Il prend le temps de m’observer, de me dévisager. Je suis paralysé, je crains de paraître ridicule, il faut que je plie ce journal local. Ce ne sont certainement pas ses lectures favorites. Tiens, il faudra que je lui demande quel est le dernier roman qu’il a lu. Je pourrais aussi lui parler de mes textes, de mes poésies, de mes nouvelles. Non, c’est malvenu, je ne vais pas gaspiller le peu de temps que nous allons avoir, à lui parler de moi. Il faut quand même que je lui demande comment il s’en est sorti de cet accident, parce que, il a bien eu lieu… Et « Le premier homme » ce magnifique manuscrit, qui était dans la Vega quand ils ont heurté le platane. « Le premier homme », tellement beau… Il faut que je le lui dise.

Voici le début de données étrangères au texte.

Lemma confined_EEPROM_put a v :
  P (EepromPut a (uint32 v)) -> confined P (EEPROM_put (G := G) a v).
Proof.
  intros He. unfold EEPROM_put. apply confined_bind.
  - apply confined_emit, He.
  - intros _. apply confined_silent. intros w. split; reflexivity.
Qed.

Lemma confined_meterParticlePublish :
  confined P (meterParticlePublish (G := G)).
Proof.
  apply confined_silent. intros w. rewrite meterParticlePublish_run.
  destruct (millis_in w) as [|t1 rest]; [split; reflexivity |].
  destruct (1000 <=? uint32 (uint32 t1 - lastPublish w)).
  - destruct rest; split; reflexivity.
  - split; reflexivity.
Qed.

Lemma confined_waitUntil_fuel fuel (cond : M G bool) :
  confined P cond -> confined P (waitUntil_fuel fuel cond).
Proof.
  intros Hc. induction fuel as [|fuel IH]; cbn [waitUntil_fuel].
  - apply confined_silent. intros w. split; reflexivity.
  - apply confined_bind; [exact Hc |].
    intros [|]; [apply confined_ret | exact IH].
Qed.

Lemma confined_waitUntil (cond : M G bool) :
  confined P cond -> confined P (waitUntil cond).
Proof.
  intros Hc w. unfold waitUntil. apply confined_waitUntil_fuel, Hc.
Qed.

Lemma confined_waitFor_fuel fuel start (cond : M G bool) timeout :
  confined P cond -> confined P (waitFor_fuel fuel start cond timeout).
Proof.
  intros Hc. revert start.
  induction fuel as [|fuel IH]; intros start; cbn [waitFor_fuel].
  - apply confined_silent. intros w. split; reflexivity.
  - apply confined_bind; [apply confined_millis |]. intros now.
    destruct (uint32 (now - start) <? timeout); [| apply confined_ret].
    apply confined_bind; [exact Hc |].
    intros [|]; [apply confined_ret | apply IH].
Qed.

Lemma confined_waitFor (cond : M G bool) timeout :
  confined P cond -> confined P (waitFor cond timeout).
Proof.
  intros Hc. unfold waitFor.
  apply confined_bind; [apply confined_millis |]. intros start.
  intros w. apply confined_waitFor_fuel, Hc.
Qed.
End Confined.

(** Decompose a sketch procedure into its calls; [emit] leaves the side
    condition on the event, closed by computation where it holds. *)
Ltac confine :=
  repeat first
    [ apply confined_ret
    | apply confined_get_globals
    | apply confined_set_globals
    | apply confined_millis
    | apply confined_rtc_getRTCTime
    | apply confined_rtc_getInterrupt
    | apply confined_digitalRead
    | apply confined_EEPROM_read
    | apply confined_EEPROM_get
    | apply confined_meterParticlePublish
    | apply confined_waitUntil
    | apply confined_waitFor
    | apply confined_EEPROM_write; reflexivity
    | apply confined_EEPROM_put; reflexivity
    | apply confined_emit; reflexivity
    | apply confined_bind; [| intros ?]
    | match goal with
      | |- confined _ (if ?b then _ else _) => destruct b
      end ].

Il est assis en face de moi, il vient de sortir son paquet de cigarettes. Je les reconnais, ce sont des gitanes, celles que fumait mon père… Il a ce geste tant de fois répétées : un petit tapotement sur le fond du paquet pour que deux cigarettes puissent sortir. Il sourit et soupire comme s’il se préparait à une longue conversation avec un ami. Il me tend le paquet.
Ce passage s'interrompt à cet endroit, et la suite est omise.